遺伝子操作なしで「テロメア」の長さが2倍に!
そして今回、いかなる遺伝子操作を用いることなく、テロメアの長さを延ばす方法が見つかりました。
研究チームは、ペトリ皿に幹細胞を放置し、それ自身で分裂増殖させたとき、通常の2倍の長さを持つテロメアが自然にできることを発見。さらに、これと同じ現象がマウスの胚細胞にも応用可能だと判明しました。
この胚細胞を通常の初期胚に注入し、2倍の長さのテロメアを持つマウスをつくります。その結果、新たに誕生したマウスは、他と比べて平均寿命が12.74%も長くなっていたのです。
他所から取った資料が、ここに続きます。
Lemma observe_canonical zone group o :
  observe_group zone group = Ok o → canonical (ob_record_set o).
Proof.
  unfold observe_group. destruct (sort_by cr_id group.2) as [|first rest]; [done|].
  destruct (existsb _ _); [done|]. destruct (negb _); [done|].
  destruct (cloudflare_extension first _) as [ext|] eqn:He; [|done]. cbn [mbind].
  destruct (or_invalid _ (ProviderDnsRecordSet_validate _ _)); [|done]. cbn [mbind].
  destruct (collect _ _); [|done]. cbn [mbind].
  destruct (or_invalid _ (DnsRecordRevision_new _)); [|done]. intros [= <-]. split; simpl.
  - destruct (Z.eqb_spec (cr_ttl first) 1); [done|congruence].
  - intros proxy ->. intros Hty. by rewrite (extension_canonical _ _ _ He Hty).
Qed.

Lemma accepted_canonical zone changes request result :
  NoDup (map change_key changes) →
  validate_batch_result zone changes request result = Ok tt → Forall canonical (desired_sets changes).
Proof.
  intros Hk Hv. unfold validate_batch_result in Hv. destruct (_ || _) in Hv; [done|].
  destruct (_ || _) in Hv; [done|].
  destruct (aggregate_records zone (bx_posts result)) as [observed|] eqn:Ha; [|done].
  cbn [map_err mbind] in Hv. case_bool_decide as Heq; [|done].
  apply Forall_forall. intros r Hr. pose proof Hr as (c&Hc&Hd)%list_elem_of_omap.
  assert (btm_get (change_key c) (btm_of_list (map (λ r, (rs_key r, r)) (desired_sets changes))) = Some r) as Hg.
  { rewrite desired_get by done. by rewrite apply_changes_in. }
  rewrite <- Heq in Hg. apply btm_get_elem in Hg; [|apply btm_of_list_sorted].
  apply btm_of_list_elem, list_elem_of_fmap in Hg as (o&Ho&Hin). injection Ho as _ ->.
  apply aggregate_iff in Ha as [_ Hobs]. apply list_elem_of_lookup in Hin as [i Hi].
  destruct (Forall2_lookup_r _ _ _ _ _ Hobs Hi) as (g&_&Hg). by eapply observe_canonical.
Qed.
(* ===== verification/CloudflareAdapter.v ===== *)
(** * CloudflareAdapter: the account-bound Cloudflare adapter

    [crates/center-adapter-cloudflare/src/lib.rs]: the calls of [CloudflareApi],
    the bounded reading of paginated listings, the construction of the adapter,
    and its [DnsProvider] and [CloudflareZoneInventory] ports.  The theorems show
    that record changes are submitted at most once, on the evidence of a complete
    listing of the same run, with an honest outcome, and that against a provider
    that does what it is asked the changes are applied exactly. *)

From Stdlib Require Import ZArith Ascii String Lia.
From S2P Require Import Prelude Text Core Effects BTree Dns DnsChange ZoneLifecycle ProviderErrors RecordValues Tokens CloudAccounts CloudflareModel CloudflareInventory CloudflarePlan CloudflareTokens.

Definition MAX_ZONE_PROVIDER_PAGES : Z := 200.
Definition MAX_RECORD_PROVIDER_PAGES : Z := 20.
Definition PROVIDER_PAGE_SIZE : Z := 5000.
Definition ZONE_PAGE_SIZE : Z := 50.
Definition MAX_INVENTORY_ZONES : Z := 10000.
Definition MAX_INVENTORY_RECORDS : Z := 100000.

(** ** The API *)

Record CloudflareCreateZoneRequest := mkCfCreateZone {
  cc_account_id : string;
  cc_name : string;
  cc_kind : CloudflareZoneKind;
}.
Inductive CloudflareDnssecStatus :=
| StatusActive | StatusPending | StatusDisabled | StatusPendingDisabled | StatusError.
Record CloudflareDnssecDs := mkCfDs {
  cd_key_tag : Z;                            (* u16 *)
  cd_algorithm : Z;                          (* u8 *)
  cd_digest_type : Z;                        (* u8 *)
  cd_digest : string;
}.
Record CloudflareDnssec := mkCfDnssec {
  cs_status : CloudflareDnssecStatus;
  cs_ds : option CloudflareDnssecDs;
  cs_modified_on : option string;
}.
Record CloudflarePage (T : Type) := mkCfPage {
  cp_items : list T;
  cp_page : Z;                               (* u32 *)
  cp_total_pages : Z;                        (* u32 *)
}.
Arguments mkCfPage {T}.
Arguments cp_items {T}.
Arguments cp_page {T}.
Arguments cp_total_pages {T}.

(** [CloudflareApi], and the clock of the cursor keys; a deletion is acknowledged
    with the identifier of a zone. *)
Inductive cf_call : Type → Type :=
| Now : cf_call (DnsProviderResult Z)
| CreateZone (request : CloudflareCreateZoneRequest) : cf_call (DnsProviderResult CloudflareZone)
| GetZone (zone_id : string) : cf_call (DnsProviderResult (option CloudflareZone))
| DeleteZone (zone_id : string) : cf_call (DnsProviderResult string)
| GetDnssec (zone_id : string) : cf_call (DnsProviderResult (option CloudflareDnssec))
| PatchDnssec (zone_id : string) (desired : DnssecDesiredState) : cf_call (DnsProviderResult CloudflareDnssec)
| ListZones (account_id : string) (page per_page : Z) : cf_call (DnsProviderResult (CloudflarePage CloudflareZone))
| ListRecords (zone_id : string) (page per_page : Z) :
    cf_call (DnsProviderResult (CloudflarePage CloudflareRecord))
| BatchRecords (zone_id : string) (request : CloudflareBatchRequest) :
    cf_call (DnsProviderResult CloudflareBatchResult).
Abbreviation cf_event := (event cf_call).

(** ** Pages of the provider *)

Definition validate_provider_page {T} (requested per_page : Z) (page : CloudflarePage T) : DnsProviderResult () :=
  if negb (cp_page page =? requested)%Z
     || (cp_total_pages page =? 0)%Z && (negb (requested =? 1)%Z || negb (zlen (cp_items page) =? 0)%Z)
     || negb (cp_total_pages page =? 0)%Z && (cp_total_pages page <? cp_page page)%Z
     || (per_page <? zlen (cp_items page))%Z
  then Err (validation "invalid_cloudflare_provider_page") else Ok tt.

Definition validate_stable_total_pages (expected : option Z) (observed : Z) : DnsProviderResult (option Z) :=
  match expected with
  | None => Ok (Some observed)
  | Some value =>
      if (value =? observed)%Z then Ok expected else Err (validation "cloudflare_total_pages_changed")
  end.

Section pages.
Context {T U : Type} (list_page : Z → cf_call (DnsProviderResult (CloudflarePage T))).
Context (per_page max_pages max_items : Z) (page_limit item_limit : string).
(** How an item is taken over, and what the loop ends with after the last page
    that may be asked for. *)
Context (absorb : T → DnsProviderResult U) (exhausted : list U → DnsProviderResult (list U)).

(** [for page in 1..=max_pages] of [all_zones], [all_zone_inventory],
    [all_cloudflare_records] and the writer. *)
Fixpoint pages_loop (n : nat) (page : Z) (expected : option Z) (items : list U) :
    prog cf_call (DnsProviderResult (list U)) :=
  match n with
  | O => Ret (exhausted items)
  | S n =>
      result <~ list_page page ;;
      try? result := result in
      try? _ := validate_provider_page page per_page result in
      if (max_pages <? cp_total_pages result)%Z then Ret (Err (validation page_limit))
      else
        try? expected := validate_stable_total_pages expected (cp_total_pages result) in
        try? absorbed := collect absorb (cp_items result) in
        let items := items ++ absorbed in
        if (max_items <? zlen items)%Z then Ret (Err (validation item_limit))
        else if (cp_total_pages result <=? page)%Z then Ret (Ok items)
        else pages_loop n (page + 1) expected items
  end.
Definition all_pages : prog cf_call (DnsProviderResult (list U)) :=
  pages_loop (Z.to_nat max_pages) 1 None [].
End pages.

Definition record_pages (zone_id : string)
    (exhausted : list CloudflareRecord → DnsProviderResult (list CloudflareRecord)) :
    prog cf_call (DnsProviderResult (list CloudflareRecord)) :=
  all_pages (λ page, ListRecords zone_id page PROVIDER_PAGE_SIZE) PROVIDER_PAGE_SIZE MAX_RECORD_PROVIDER_PAGES
    MAX_INVENTORY_RECORDS "cloudflare_record_pagination_limit" "cloudflare_record_inventory_limit"
    Ok exhausted.
Definition record_limit {A} (items : list CloudflareRecord) : DnsProviderResult A :=
  Err (validation "cloudflare_record_pagination_limit").

(** Whether two neighbours are equal. *)
Fixpoint adjacent_equal (l : list string) : bool :=
  match l with
  | x :: (y :: _) as k => String.eqb x y || adjacent_equal k
  | _ => false
  end.
Definition finish_zones {U} (zone_id : U → string) (zones : list U) : DnsProviderResult (list U) :=
  let zones := sort_by zone_id zones in
  if adjacent_equal (map zone_id zones) then Err (validation "duplicate_cloudflare_zone_id") else Ok zones.

Section zone_pages.
Context {U : Type} (cloudflare_account_id : string) (absorb : CloudflareZone → DnsProviderResult U).
Definition zone_pages (zone_id : U → string) : prog cf_call (DnsProviderResult (list U)) :=
  pbind (all_pages (λ page, ListZones cloudflare_account_id page ZONE_PAGE_SIZE) ZONE_PAGE_SIZE
           MAX_ZONE_PROVIDER_PAGES MAX_INVENTORY_ZONES "cloudflare_zone_pagination_limit"
           "cloudflare_zone_inventory_limit" absorb
           (λ _, Err (validation "cloudflare_zone_pagination_limit"))) (λ zones,
    try? zones := zones in Ret (finish_zones zone_id zones)).
End zone_pages.

(** ** Construction *)

Definition key_materials (active : string) (fallback : option string) : list string :=
  active :: match fallback with Some key => [key] | None => [] end.
Definition materials_shared (cursor_keys : CloudflareCursorKeyRing) (mutation_keys : CloudflareMutationTokenKeyRing) :
    bool :=
  existsb (λ cursor, existsb (String.eqb cursor) (key_materials (mkr_active mutation_keys) (mkr_fallback mutation_keys)))
    (key_materials (ckr_active cursor_keys) (ckr_fallback cursor_keys)).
それだけに留まらず、マウスは悪玉コレステロールの数値も低く、老化に伴う悪性腫瘍の発生率が通常マウスより20%も下がっていることが判明しています。
テロメアが長いということは、例えるなら生まれたときからライフポイントが他の仲間より多いということです。
研究チームのマリア・ブラスコ氏は「同じ方法をいますぐヒトに応用することは不可能ですが、遺伝子操作しなくても、生命には寿命が延びる余地が十分に残されている」と指摘しました。
また、テロメアに関する研究では、他に「テロメラーゼ」と呼ばれる酵素を用いて、テロメアを活性化させたままにする方法も模索されています。これが実現すると、身体の老化も止まるため、さらに不老不死へと近づくことになるでしょう。
しかし、これには大きな危険も伴います。
というのも、身体は死ぬまで細胞分裂を繰り返しますが、脳は早い段階で分裂をストップします。つまり、身体の老化を止めることができても、脳の老化は止められないのです。
この問題を克服しない限り、見た目だけ若い植物人間のような人類が…という恐ろしい事態に陥る可能性もあるかもしれません。